Atrial Septal Defect in Dogs

Atrial septal defect (ASD) is a congenital heart abnormality found in both dogs and cats. It occurs when there is a hole in the interatrial septum, the wall that separates the left and right atria. This hole allows blood to flow between the atria. Normally, the blood flows into the right atrium, causing increased volume in the right side of the heart and the pulmonary vasculature. In some cases, if the pressure in the right side of the heart is too high, the blood may shunt from right to left, leading to generalized cyanosis.

Although ASD is more commonly seen in cats, accounting for 9 percent of congenital heart defects, recent data from France suggests a higher prevalence in dogs and cats combined. According to this study, ASD represents 37.7 percent of congenital cardiac defects in pooled data from both dogs and cats. Despite being less frequent in dogs, ASD remains a significant concern in veterinary cardiology.

Symptoms and Types

ASD manifests in one of three locations within the heart: the lower atrial septum (known as ostium primum defect, which is the most prevalent), near the fossa ovalis (referred to as ostium secundum defect), or craniodorsal to the fossa ovalis (known as sinus venosus defect). Common symptoms associated with ASD encompass:

  • Difficulty with exercise (exercise intolerance)
  • Episodes of fainting or loss of consciousness (syncope)
  • Respiratory difficulties (dyspnea)
  • Persistent coughing
  • Detection of a heart murmur
  • Bluish discoloration of the skin (cyanosis)
  • Accumulation of fluid in the abdomen (ascites) in the event of right-sided heart failure development.


The exact cause of atrial septal defect remains unidentified at present.


To diagnose atrial septal defect in your dog, you’ll need to provide a detailed medical history, including when the symptoms started and their nature, to the veterinarian. The vet will conduct a comprehensive physical examination and may also order a biochemistry profile, urinalysis, complete blood count, and electrolyte panel for further assessment.

For dogs with significant defects, X-rays and electrocardiograms typically reveal enlargement of the right-sided heart and lung vessels. An echocardiogram can show dilation of the right atrium and right ventricle, as well as the presence of the hole in the septum (known as a septal dropout). Additionally, arrhythmias and disturbances in intraventricular conduction may be detectable through these diagnostic tests. Doppler echocardiography is particularly useful for documenting blood flow through the hole and assessing high ejection velocity in the pulmonary artery.
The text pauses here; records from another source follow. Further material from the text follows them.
(** The rest of a call once the line in the context is written. *)
Lemma encode_tail_spec ctx rest out total xx yy z :
  zlen (data ctx) = 48 -> out = zlen xx -> zlen yy = 65 * Z.of_nat (lines rest) + 1 ->
  0 <= total -> total + 65 * Z.of_nat (lines rest) <= INT_MAX ->
  exists ctx', ('(inn, total) <- encode_lines (S (length rest)) rest out total ;;
    match total with
    | None => ret (ctx, 0)
    | Some total =>
        ret (mk_ctx (zlen inn) (if negb (zlen inn =? 0) then splice (data ctx) 0 inn else data ctx)
               (eof_seen ctx) (error_encountered ctx),
             if INT_MAX <? total then 0 else total)
    end) (xx ++ yy ++ z)
  = (Ok (ctx', total + 65 * Z.of_nat (lines rest)), xx ++ full_lines (lines rest) rest ++ [terminator (lines rest) yy] ++ z) /\
  encoding ctx' (zdrop (48 * Z.of_nat (lines rest)) rest).
Proof.
  intros Hd -> Hyy Ht Hm. unfold bind. rewrite encode_lines_spec by (auto; lia).
  destruct (Z.ltb_spec INT_MAX (total + 65 * Z.of_nat (lines rest))); [lia|].
  pose proof (lines_le rest) as Hle. set (r := zdrop _ rest).
  assert (Hr : zlen r = zlen rest - 48 * Z.of_nat (lines rest)) by (apply zlen_zdrop; lia).
  eexists. split; [reflexivity|]. pose proof (zlen_nonneg r).
  destruct (fill_data (data ctx) [] r) as [F1 F2]; auto; [change (zlen (@nil byte)) with 0; lia|].
  unfold encoding. cbn [data_used data]. destruct (Z.eqb_spec (zlen r) 0) as [E|E]; cbn [negb].
  - apply zlen_zero_nil in E. rewrite E. repeat split; auto.
  - split; [exact F1|]. split; [reflexivity|]. split; [exact F2 | lia].
Qed.

(** One call writes the lines that are complete and keeps the rest. *)
Lemma EVP_EncodeUpdate_spec ctx pend inn x y z :
  encoding ctx pend ->
  let all := pend ++ inn in
  let n := lines all in
  zlen y = 65 * Z.of_nat n + 1 -> 65 * Z.of_nat n <= INT_MAX ->
  exists ctx', EVP_EncodeUpdate ctx (zlen x) inn (x ++ y ++ z)
    = (Ok (ctx', 65 * Z.of_nat n), x ++ full_lines n all ++ [terminator n y] ++ z) /\
    encoding ctx' (zdrop (48 * Z.of_nat n) all).
Proof.
  intros (Hd & Hu & Hp & H48). cbv zeta. intros Hy Hmax. pose proof (zlen_nonneg pend). pose proof (zlen_nonneg inn).
  unfold EVP_EncodeUpdate. destruct (Z.eqb_spec (zlen inn) 0) as [E0|E0].
  { apply zlen_zero_nil in E0. subst inn. rewrite app_nil_r in *. rewrite lines_small in * by lia.
    exists ctx. destruct y as [|j [|j2 y]]; [discriminate | | rewrite !zlen_cons in Hy; pose proof (zlen_nonneg y); lia].
    split; [reflexivity|]. split; auto. }
  destruct (Z.ltb_spec (data_used ctx) 48); [|lia]. cbn [negb].
  destruct (Z.ltb_spec (zlen inn) (48 - data_used ctx)).
  { rewrite lines_small in * by (rewrite zlen_app; lia). rewrite Hu. destruct (fill_data (data ctx) pend inn) as [F1 F2]; auto; try lia.
    eexists. destruct y as [|j [|j2 y]]; [discriminate | | rewrite !zlen_cons in Hy; pose proof (zlen_nonneg y); lia].
    split; [reflexivity|]. split; [exact F1|]. change (zdrop (48 * Z.of_nat 0) (pend ++ inn)) with (pend ++ inn).
    cbn [data_used data]. rewrite zlen_app. split; [reflexivity|]. split; [exact F2 | lia]. }
  destruct (Z.eqb_spec (data_used ctx) 0) as [Eu|Eu]; cbn [negb].
  - assert (pend = []) by (apply zlen_zero_nil; lia). subst pend. cbn [app] in *. rewrite bind_ret.
    destruct (encode_tail_spec ctx inn (zlen x) 0 x y z) as (ctx' & E & H'); auto; try lia. exists ctx'.
    split; [exact E | exact H'].
  - rewrite Hu. destruct (fill_data (data ctx) pend (ztake (48 - zlen pend) inn)) as [F1 F2]; auto; [rewrite zlen_ztake; lia|].
    rewrite zlen_ztake in F2 by lia. replace (zlen pend + (48 - zlen pend)) with 48 in F2 by lia.
    rewrite (ztake_all _ 48) in F2 by lia. rewrite F2 in *.
    assert (Hall : 48 <= zlen (pend ++ inn)) by (rewrite zlen_app; lia).
    assert (Etk : pend ++ ztake (48 - zlen pend) inn = ztake 48 (pend ++ inn)).
    { unfold ztake, zlen in *. rewrite take_app_ge by lia. do 2 f_equal. lia. }
    assert (Edr : zdrop (48 - zlen pend) inn = zdrop 48 (pend ++ inn)).
    { unfold zdrop, zlen in *. rewrite drop_app_ge by lia. f_equal. lia. }
    rewrite Etk, Edr in *. set (all := pend ++ inn) in *. pose proof (lines_step all Hall) as En. rewrite En in *.
    destruct (room_split y 66) as (y1 & y2 & -> & L1 & L2); [lia|]. rewrite zlen_app in *.
    unfold bind at 1. unfold bind at 1. rewrite <- app_assoc, encode_line_spec by assumption. unfold ret at 1.
    set (text := base64 (ztake 48 all)) in *. assert (Hx : zlen text = 64) by (unfold text; rewrite zlen_base64, F1; reflexivity).
    change ([Byte.x00] ++ y2 ++ z) with (([Byte.x00] ++ y2) ++ z).
    set (ctx1 := mk_ctx 0 _ _ _).
    destruct (encode_tail_spec ctx1 (zdrop 48 all) (zlen x + 64 + 1) 65 (x ++ text ++ [b8 10]) ([Byte.x00] ++ y2) z) as (ctx' & E & H'); auto; try lia.
    { rewrite !zlen_app, Hx. change (zlen [b8 10]) with 1. lia. }
    { rewrite zlen_app. change (zlen [Byte.x00]) with 1. lia. }
    exists ctx'. split.
    + change (64 + 1) with 65. etransitivity; [exact E|].
      replace (65 + 65 * Z.of_nat (lines (zdrop 48 all))) with (65 * Z.of_nat (S (lines (zdrop 48 all)))) by lia. f_equal.
      cbn [full_lines]. fold text. rewrite <- !app_assoc. destruct (lines (zdrop 48 all)); reflexivity.
    + rewrite zdrop_zdrop in H' by lia. replace (48 * Z.of_nat (S (lines (zdrop 48 all)))) with (48 + 48 * Z.of_nat (lines (zdrop 48 all))) by lia. exact H'.
Qed.

Lemma base64_app a b : (3 | zlen a) -> base64 (a ++ b) = base64 a ++ base64 b.
Proof.
  induction a as [|x|x y|x y c a IH] using triple_ind; intros H; try (unfold zlen in H; cbn in H; destruct H; lia); [reflexivity|].
  change ((x :: y :: c :: a) ++ b) with (x :: y :: c :: (a ++ b)). cbn [base64]. cbv zeta. rewrite IH; [reflexivity|]. rewrite !zlen_cons in H. destruct H as [k H]. exists (k - 1). lia.
Qed.

Lemma strip_app a b : strip (a ++ b) = strip a ++ strip b.
Proof. apply List.filter_app. Qed.

Lemma strip_base64 src : strip (base64 src) = base64 src.
Proof.
  remember (length src) as n eqn:En. revert src En. induction (lt_wf n) as [n _ IH]; intros src ->.
  destruct (decide (src = [])) as [->|Hne]; [reflexivity|].
  destruct (base64_quad src Hne) as (q & s0 & s & -> & -> & _ & Hq & Hs0 & _). rewrite strip_app.
  rewrite (IH (length s)); [|rewrite length_app; unfold zlen in Hs0; lia | reflexivity]. f_equal.
  clear -Hq. induction Hq as [|c q Hc _ IHq]; [reflexivity|]. unfold strip. cbn [List.filter]. rewrite <- is_space_white, Hc. cbn [negb].
  f_equal. exact IHq.
Qed.

Lemma strip_full_lines n d : 48 * Z.of_nat n <= zlen d ->
  strip (full_lines n d) ++ base64 (zdrop (48 * Z.of_nat n) d) = base64 d.
Proof.
  revert d; induction n as [|n IH]; intros d H; [reflexivity|]. cbn [full_lines]. rewrite !strip_app, strip_base64, <- !app_assoc.
  change (strip [b8 10]) with (@nil byte). cbn [app].
  replace (zdrop (48 * Z.of_nat (S n)) d) with (zdrop (48 * Z.of_nat n) (zdrop 48 d)) by (rewrite zdrop_zdrop by lia; f_equal; lia).
  rewrite IH by (rewrite zlen_zdrop by lia; lia). rewrite <- base64_app, ztake_zdrop; [reflexivity|].
  rewrite zlen_ztake by lia. exists 16. lia.
Qed.

Lemma strip_pem_text d : strip (pem_text d) = base64 d.
Proof.
  unfold pem_text. cbv zeta. rewrite strip_app, <- (strip_full_lines (lines d) d) by (pose proof (lines_le d); lia). f_equal.
  destruct (Z.eqb_spec (zlen (zdrop (48 * Z.of_nat (lines d)) d)) 0) as [E|_].
  - apply zlen_zero_nil in E. rewrite E. reflexivity.
  - rewrite strip_app, strip_base64. apply app_nil_r.
Qed.

(** ** Callers *)

(** A caller that encodes its data in pieces and advances [out] by [*out_len]. *)
Fixpoint encode_chunks (ctx : EVP_ENCODE_CTX) (out : Z) (chunks : list (list byte)) : B Z :=
  match chunks with
  | [] => '(_, n) <- EVP_EncodeFinal ctx out ;; ret (out + n)
  | chunk :: chunks => '(ctx, n) <- EVP_EncodeUpdate ctx out chunk ;; encode_chunks ctx (out + n) chunks
  end.

(** A caller that decodes a text in pieces and checks every result. *)
Fixpoint decode_chunks (ctx : EVP_ENCODE_CTX) (out : Z) (chunks : list (list byte)) : B Z :=
  match chunks with
  | [] => if EVP_DecodeFinal ctx =? 1 then ret out else fail
  | chunk :: chunks =>
      '(ctx, r, n) <- EVP_DecodeUpdate ctx out chunk ;;
      if r =? -1 then fail else decode_chunks ctx (out + n) chunks
  end.

Lemma EVP_EncodeFinal_spec ctx pend x y z :
  encoding ctx pend -> zlen y = zlen (pem_text pend) + 1 ->
  exists ctx' j, EVP_EncodeFinal ctx (zlen x) (x ++ y ++ z) = (Ok (ctx', zlen (pem_text pend)), x ++ pem_text pend ++ [j] ++ z).
Proof.
  intros (Hd & Hu & Hp & H48) Hy. unfold EVP_EncodeFinal, pem_text in *. cbv zeta in *. rewrite (lines_small pend) in * by lia.
  change (zdrop (48 * Z.of_nat 0) pend) with pend in *. cbn [full_lines app] in *. rewrite Hu, Hp.
  destruct (Z.eqb_spec (zlen pend) 0).
  - destruct y as [|j [|j2 y]]; [discriminate | | rewrite !zlen_cons in Hy; pose proof (zlen_nonneg y); change (zlen (@nil byte)) with 0 in *; lia].
    exists ctx, j. reflexivity.
  - assert (Hb : 0 <= zlen (base64 pend) < 2 ^ 64).
    { rewrite zlen_base64. pose proof (zlen_nonneg pend). Z.div_mod_to_equations. lia. }
    rewrite zlen_app in *. change (zlen [b8 10]) with 1 in *.
    destruct (room_split y (zlen (base64 pend) + 1)) as (y1 & y2 & -> & L1 & L2); [lia|]. rewrite zlen_app in *.
    destruct y2 as [|j [|j2 y2]]; [change (zlen (@nil byte)) with 0 in *; lia | | rewrite !zlen_cons in *; pose proof (zlen_nonneg y2); lia].
    unfold bind. rewrite <- app_assoc, EVP_EncodeBlock_spec by lia.
    rewrite (app_assoc x), store_app; [|rewrite zlen_app; lia | reflexivity].
    rewrite (app_assoc (x ++ base64 pend)), store_app; [|rewrite !zlen_app; change (zlen [b8 10]) with 1; lia | reflexivity].
    eexists _, Byte.x00. unfold ret. rewrite <- !app_assoc. reflexivity.
Qed.

Lemma zlen_pem_text d : 65 * Z.of_nat (lines d) <= zlen (pem_text d).
Proof.
  unfold pem_text. cbv zeta. rewrite zlen_app, zlen_full_lines by (pose proof (lines_le d); lia).
  match goal with |- context [zlen (if ?b then ?u else ?v)] => pose proof (zlen_nonneg (if b then u else v)) end. lia.
Qed.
Dogs experiencing congestive heart failure may require hospitalization until their condition stabilizes. Repairing the defect may involve open heart surgery, although this option can be costly. It’s important to discuss with your veterinarian the most suitable and financially feasible treatment plan for you and your pet. In certain cases of secundum-type defects, an amplatzer device could be implanted to close the hole.

Living and Management

The outlook for dogs with ASD relies on the size of the defect and any accompanying abnormalities, though it tends to range from guarded to poor. Small, isolated defects are less likely to advance, whereas primum-type defects are generally larger and carry a bleaker prognosis.